Ouf ! L'attention de l'inconnu flippant dévia vers la femme en blousse blanche qui l'interpella. Auparavant impassible, son visage s'anima alors d'un frêle sourire. Il avança vers elle à pas lents. Mon cœur, lui, battait toujours à allure démesurée.
Sans trop savoir pourquoi, quelque chose de louche me paraissait émaner de ce gars. Je continuai donc à l'observer, mais son attitude s'avéra des plus banales. Il rejoignit la belle brune auprès d'une des grandes plantes qui décoraient le hall, glissa nonchalamment une main dans ses cheveux châtain foncé, un peu hirsutes, puis s'appuya contre le mur juste derrière lui.

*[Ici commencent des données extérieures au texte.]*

Definition visit_block_statement (execute : Statement -> M unit)
    (statements : list Statement) : M unit :=
  fun st =>
    let '(env, h) := allocate (Some (environment st)) (heap st) in
    execute_block execute statements env (with_heap h st).

Definition visit_if_statement (evaluate : Expression -> M Value)
    (execute : Statement -> M unit) (condition : Expression)
    (then_branch : Statement) (else_branch : option Statement) : M unit :=
  let* condition_value := evaluate condition in
  if is_truthy condition_value then execute then_branch
  else
    match else_branch with
    | Some s => execute s
    | None => ret tt
    end.

(** The [while True] loop of [visit_for_statement]; [fuel] bounds its
    rounds. *)
Fixpoint for_loop (fuel : nat) (evaluate : Expression -> M Value)
    (execute : Statement -> M unit) (condition : option Expression)
    (increment : option Expression) (body : Statement) : M unit :=
  match fuel with
  | O => exhausted
  | S fuel' =>
      let* go_on :=
        (match condition with
         | Some c => let* condition_value := evaluate c in
                     ret (is_truthy condition_value)
         | None => ret true
         end) in
      if go_on then
        let* _ := execute body in
        let* _ := (match increment with
                   | Some e => let* _ := evaluate e in ret tt
                   | None => ret tt
                   end) in
        for_loop fuel' evaluate execute condition increment body
      else ret tt
  end.

Definition visit_for_statement (fuel : nat) (evaluate : Expression -> M Value)
    (execute : Statement -> M unit) (initializer : option Statement)
    (condition : option Expression) (increment : option Expression)
    (body : Statement) : M unit :=
  fun st =>
    let '(env, h) := allocate (Some (environment st)) (heap st) in
    let previous := environment st in
    restoring previous
      (fun st =>
         (let* _ := (match initializer with
                     | Some s => execute s
                     | None => ret tt
                     end) in
          for_loop fuel evaluate execute condition increment body)
           (with_environment env st))
      (with_heap h st).

Fixpoint visit_while_statement (fuel : nat) (evaluate : Expression -> M Value)
    (execute : Statement -> M unit) (condition : Expression) (body : Statement)
  : M unit :=
  match fuel with
  | O => exhausted
  | S fuel' =>
      let* condition_value := evaluate condition in
      if is_truthy condition_value then
        let* _ := execute body in
        visit_while_statement fuel' evaluate execute condition body
      else ret tt
  end.

Definition visit_return_statement {A} (evaluate : Expression -> M Value)
    (value : option Expression) : M A :=
  let* v :=
    (match value with
     | Some e => evaluate e
     | None => ret VNone
     end) in
  raise (ReturnValue v).

(** [print(text)]: a line more on the standard output. *)
Definition print (text : string) : M unit :=
  fun st =>
    Returned tt (mkInterpreter (heap st) (globals st) (environment st)
                               (next_object st) (stdout st ++ [text]) (stderr st)).

Definition visit_gorun_statement (evaluate : Expression -> M Value)
    (expression : Expression) : M unit :=
  let* value := evaluate expression in
  print (stringify value).

(** [accept_visitor] on an expression and on a statement. The callers of
    [execute] drop what it returns, so it returns nothing here. [fuel]
    bounds the nesting of the visits and the rounds of the loops. *)
Fixpoint evaluate (fuel : nat) (expr : Expression) : M Value :=
  match fuel with
  | O => exhausted
  | S fuel' =>
      match expr with
      | LiteralExpression value _ => visit_literal value
      | IdentifierExpression name => visit_identifier name
      | BinaryExpression l operator r =>
          visit_binary (evaluate fuel') l operator r
      | UnaryExpression operator operand =>
          visit_unary (evaluate fuel') operator operand
      | CallExpression function arguments =>
          visit_call (evaluate fuel') (execute fuel') function arguments
      | AssignmentExpression target value =>
          visit_assignment (evaluate fuel') target value
      end
  end
with execute (fuel : nat) (stmt : Statement) : M unit :=
  match fuel with
  | O => exhausted
  | S fuel' =>
      match stmt with
      | VariableDeclaration name initializer =>
          visit_variable_declaration (evaluate fuel') name initializer
      | FunctionDeclaration name parameters body =>
          visit_function_declaration name parameters body
      | ExpressionStatement expression =>
          visit_expression_statement (evaluate fuel') expression
      | BlockStatement statements =>
          visit_block_statement (execute fuel') statements
      | IfStatement condition then_branch else_branch =>
          visit_if_statement (evaluate fuel') (execute fuel')
                             condition then_branch else_branch
      | ForStatement initializer condition increment body =>
          visit_for_statement fuel' (evaluate fuel') (execute fuel')
                              initializer condition increment body
      | WhileStatement condition body =>
          visit_while_statement fuel' (evaluate fuel') (execute fuel')
                                condition body
      | ReturnStatement value => visit_return_statement (evaluate fuel') value
      | GorunStatement expression =>
          visit_gorun_statement (evaluate fuel') expression
      end
  end.

Definition visit_program (execute : Statement -> M unit) (program : Program)
  : M unit :=
  execute_all execute (statements_of program).

(** [interpret]: a [KSRuntimeError] is reported on the error stream and
    makes the result [False]; the clause catches nothing else. *)
Definition interpret (execute : Statement -> M unit) (program : Program)
  : M bool :=
  fun st =>
    match visit_program execute program st with
    | Returned _ st' => Returned true st'
    | Raised (KSRuntimeError msg) st' =>
        Returned false
          (mkInterpreter (heap st') (globals st') (environment st')
                         (next_object st') (stdout st')
                         (stderr st' ++ ["Runtime Error: " +:+ msg]))
    | Raised s st' => Raised s st'
    | Exhausted => Exhausted
    end.

(** [Interpreter().interpret(program)]. *)
Definition run (fuel : nat) (program : Program) : outcome bool :=
  interpret (execute fuel) program new_interpreter.

End Evaluator.

Arguments Returned {_ A} a st.
Arguments Raised {_ A} s st.
Arguments Exhausted {_ A}.

End Interp.

(** ** The pipeline: source text to output *)
Module Pipeline.
Import Ast.

Section Pipeline.
Context `{Interp.HostObjects}.

Inductive result :=
| LexFailed (e : py_exception)
| ParseFailed (e : Parser.exn)
| ParseExhausted
| Ran (o : Interp.outcome bool).

(** [Interpreter().interpret(Parser(Lexer(text).tokenize()).parse())]. *)
Definition run_source (fuel : nat) (text : string) : result :=
  match Parser.parse_source text with
  | inl e => LexFailed e
  | inr (Parser.Returned program _) => Ran (Interp.run fuel program)
  | inr (Parser.Raised e _) => ParseFailed e
  | inr Parser.Exhausted => ParseExhausted
  end.

(** The lines on the standard output when the run came to an end. *)
Definition output (r : result) : option (list string) :=
  match r with
  | Ran (Interp.Returned _ st) => Some (Interp.stdout st)
  | Ran (Interp.Raised _ st) => Some (Interp.stdout st)
  | _ => None
  end.

(** The lines on the error stream, and what [interpret] returned. *)
Definition errors (r : result) : option (list string) :=
  match r with
  | Ran (Interp.Returned _ st) => Some (Interp.stderr st)
  | Ran (Interp.Raised _ st) => Some (Interp.stderr st)
  | _ => None
  end.

Definition verdict (r : result) : option bool :=
  match r with
  | Ran (Interp.Returned ok _) => Some ok
  | _ => None
  end.

End Pipeline.
End Pipeline.

(** ** A host to run programs on

    The host of the examples: its floating point numbers are the binary64
    numbers of the kernel. The conversions from integers and from decimal
    literals and the division of integers round the exact value to the
    nearest number, ties to even; comparisons against integers are exact. *)
Module Binary64.

Definition spec_of_int (n : Z) : spec_float :=
  match n with
  | Z0 => S754_zero false
  | Zpos m => S754_finite false m 0
  | Zneg m => S754_finite true m 0
  end.

(** The number nearest to [n / d]; [d] is not zero. *)
Definition nearest_ratio (n d : Z) : spec_float :=
  SFdiv prec emax (spec_of_int n) (spec_of_int d).

Definition finite_or_overflow (f : spec_float) : option PrimFloat.float :=
  match f with
  | S754_infinity _ => None
  | _ => Some (SF2Prim f)
  end.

Bon... Je ne pouvais plus analyser le faciès du châtain ténébreux, puisqu'il me tournait le dos. Mais si je me fiais à la façon dont son interlocutrice rougissait, petit sourire aux lèvres, tout le long de leur échange, ces deux-là flirtaient.
Mon appréhension retomba. Je me montais sûrement la tête. Avec les évènements du début de soirée, mes nerfs faisaient de grands bonds pour très peu.
— On est d'accord, c'est un pur canon, lança doucement Inaaya. Mais fixer les gens aussi intensément est assez mal vu. Surtout que la jolie doctoresse t'a devancé.e.
Je détournai le regard en poussant un souffle dédaigneux. Il était peut-être intriguant avec son faux air de Dean Winchester, mais je ne pensais pas à ça sur le moment. Et puis...
— Pff... Ça se voit que c'est le prototype même du dragueur invétéré qui mise tout sur sa belle gueule et peu sur l'intellect.
— Wow. Depuis quand tu juges un livre à sa couverture ?
— Depuis maintenant, grognai-je en me massant la tempe. Ma migraine devient atroce. Je crois qu'en plus de tout le reste, ça me met à fleur de peau. Désolé.e.
— Oh, mince... J'ai peut-être un cachet quelque part. Laisse-moi voir.
Elle commença à fouiller dans son sac lorsque je sentis à nouveau quelqu'un arriver devant nous. Je redressai instantanément la tête.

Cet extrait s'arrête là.